[WORK TO BE COMPLETED]:
Look through the records below, and copy out every line that holds the string "Number".

[ENTRIES PROVIDED]:
(** ** Notions the properties are stated with *)

Module Spec.

(** Number of rows of a batch whose width is [k]. *)
Definition freq (data : list CommentaryParser.row) (k : nat) : nat :=
  count_occ Nat.eq_dec (map (@length string) data) k.

(** A batch of three rows of width 5 and two rows of width 6. *)
Definition batch_3x5_2x6 : list CommentaryParser.row :=
  [["0"; "a"; "b"; "c"; "t0"];
   ["1"; "a"; "b"; "c"; "d"; "t1"];
   ["2"; "a"; "b"; "c"; "t2"];
   ["3"; "a"; "b"; "c"; "d"; "t3"];
   ["4"; "a"; "b"; "c"; "t4"]].

(** The text of [s] up to its first comma, all of [s] without one. *)
Fixpoint up_to_first_comma (s : string) : string :=
  match s with
  | EmptyString => EmptyString
  | String c s' =>
      if Ascii.eqb c ","%char then EmptyString
      else String c (up_to_first_comma s')
  end.

(** [sub] occurs in [s]. *)
Definition occurs (sub s : string) : Prop :=
  exists a b : string, s = (a ++ sub ++ b)%string.

(** Bowler and batsman as the record description gives them: the
    event text is split on [" to "]; the first segment, trimmed, is
    the bowler; the second segment up to its first comma, trimmed, is
    the batsman; both are null when the separator is absent. *)
Definition bowler_batsman (event_text : string)
    : option string * option string :=
  if Py.contains " to " event_text then
    let segments := Py.split " to " event_text in
    (Some (Py.strip (nth 0 segments "")),
     Some (Py.strip (up_to_first_comma (nth 1 segments ""))))
  else (None, None).

(** Number of occurrences of the character [c] in [s]. *)
Fixpoint count_char (c : ascii) (s : string) : nat :=
  match s with
  | EmptyString => 0
  | String c' s' => (if Ascii.eqb c' c then 1 else 0) + count_char c s'
  end.

(** [a] is [b] with some characters deleted: the characters of [a]
    are characters of [b], in the same order and unchanged. *)
Definition subsequence (a b : string) : Prop :=
  sublist (list_ascii_of_string a) (list_ascii_of_string b).

(** A commentary block whose text sits in a paragraph, and the same
    block with the text directly inside it. *)
Definition block_with_paragraph : Bs4.node :=
  Bs4.Tag "div" (Some ["ds-text-article-body-1"; "ds-flex"; "ds-items-start"])
    [Bs4.Tag "span" None [Bs4.NavigableString "0.1"];
     Bs4.Tag "p" None [Bs4.NavigableString "short, pulled away"]].

Definition block_without_paragraph : Bs4.node :=
  Bs4.Tag "div" (Some ["ds-text-article-body-1"; "ds-flex"; "ds-items-start"])
    [Bs4.Tag "span" None [Bs4.NavigableString "0.1"];
     Bs4.NavigableString " short, pulled away "].

(** A page whose details panel has a row labelled [MatchID]. *)
Definition details_page : Bs4.node :=
  Bs4.Tag "[document]" None
    [Bs4.Tag "div"
       (Some ["ds-border-color-border-secondary"; "ds-flex"; "ds-border-t"])
       [Bs4.Tag "span" None [Bs4.NavigableString "MatchID"];
        Bs4.Tag "span" None [Bs4.NavigableString "999"]]].

(** A page whose details panel has a toss row with a value in two
    spans. *)
Definition toss_page : Bs4.node :=
  Bs4.Tag "[document]" None
    [Bs4.Tag "div"
       (Some ["ds-border-color-border-secondary"; "ds-flex"; "ds-border-t"])
       [Bs4.Tag "span" None [Bs4.NavigableString "Toss"];
        Bs4.Tag "span" None [Bs4.NavigableString " India,"];
        Bs4.Tag "span" None [Bs4.NavigableString "elected to bat "]]].

(** A page without details panel. *)
Definition bare_page : Bs4.node :=
  Bs4.Tag "[document]" None [Bs4.Tag "table" None []].

(** A scorecard page whose only team header carries a two-letter
    name; the table is the second child of the first child of the
    document. *)
Definition short_name_page : Bs4.node :=
  Bs4.Tag "[document]" None
    [Bs4.Tag "div" None
       [Bs4.Tag "div" (Some ["ds-bg-color-primary-bg"; "ds-p-3"])
          [Bs4.Tag "span"
             (Some ["ds-text-title-1"; "ds-font-semibold"; "ds-capitalize";
                    "ds-text-color-text"])
             [Bs4.NavigableString "XI"]];
        Bs4.Tag "table" (Some ["ci-scorecard-table"]) []]].

Definition short_name_table : Bs4.path := [0; 1].

(** Every character of [s] passes the test [p]. *)
Fixpoint forall_chars (p : ascii -> bool) (s : string) : bool :=
  match s with
  | EmptyString => true
  | String c s' => p c && forall_chars p s'
  end.

(** Every white space character of [s] is a plain space that does not
    follow another white space character ([after_space] tells whether
    the character before [s] was white space). *)
Fixpoint spaced_from (after_space : bool) (s : string) : bool :=
  match s with
  | EmptyString => true
  | String c s' =>
      if Py.is_space c
      then Ascii.eqb c " "%char && negb after_space && spaced_from true s'
      else spaced_from false s'
  end.

Definition single_spaced (s : string) : Prop := spaced_from false s = true.

(** Characters that are not white space, and characters outside the
    class of symbols removed from player names. *)
Definition no_space (c : ascii) : bool := negb (Py.is_space c).

Definition no_symbol (c : ascii) : bool :=
  negb (MetadataExtractor.is_symbol c).

(** No two neighbouring characters of [s] both pass the test [p]
    ([after] tells whether the character before [s] passed it). *)
Fixpoint no_repeat (p : ascii -> bool) (after : bool) (s : string) : bool :=
  match s with
  | EmptyString => true
  | String c s' =>
      if p c then negb after && no_repeat p true s' else no_repeat p false s'
  end.

(** The regular innings of a dropdown: the labels without ["Super Over"]. *)
Definition regular_innings (all_innings : list string) : list string :=
  List.filter (fun inn => negb (MatchScraper.is_super_over inn)) all_innings.

(** Characters allowed in a cleaned column name. *)
Definition column_char (c : ascii) : bool :=
  negb (MatchScraper.is_space_or_paren c).

(** [s] has no white space at either end. *)
Definition trimmed (s : string) : Prop := Py.strip s = s.

(** The fields of a row that carry content: neither a photo marker nor
    blank. *)
Definition has_content (x : string) : bool :=
  negb (CommentaryParser.is_photo_marker x)
  && negb (CommentaryParser.is_blank x).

[ANSWER SECTION]:
(** Number of rows of a batch whose width is [k]. *)
(** Number of occurrences of the character [c] in [s]. *)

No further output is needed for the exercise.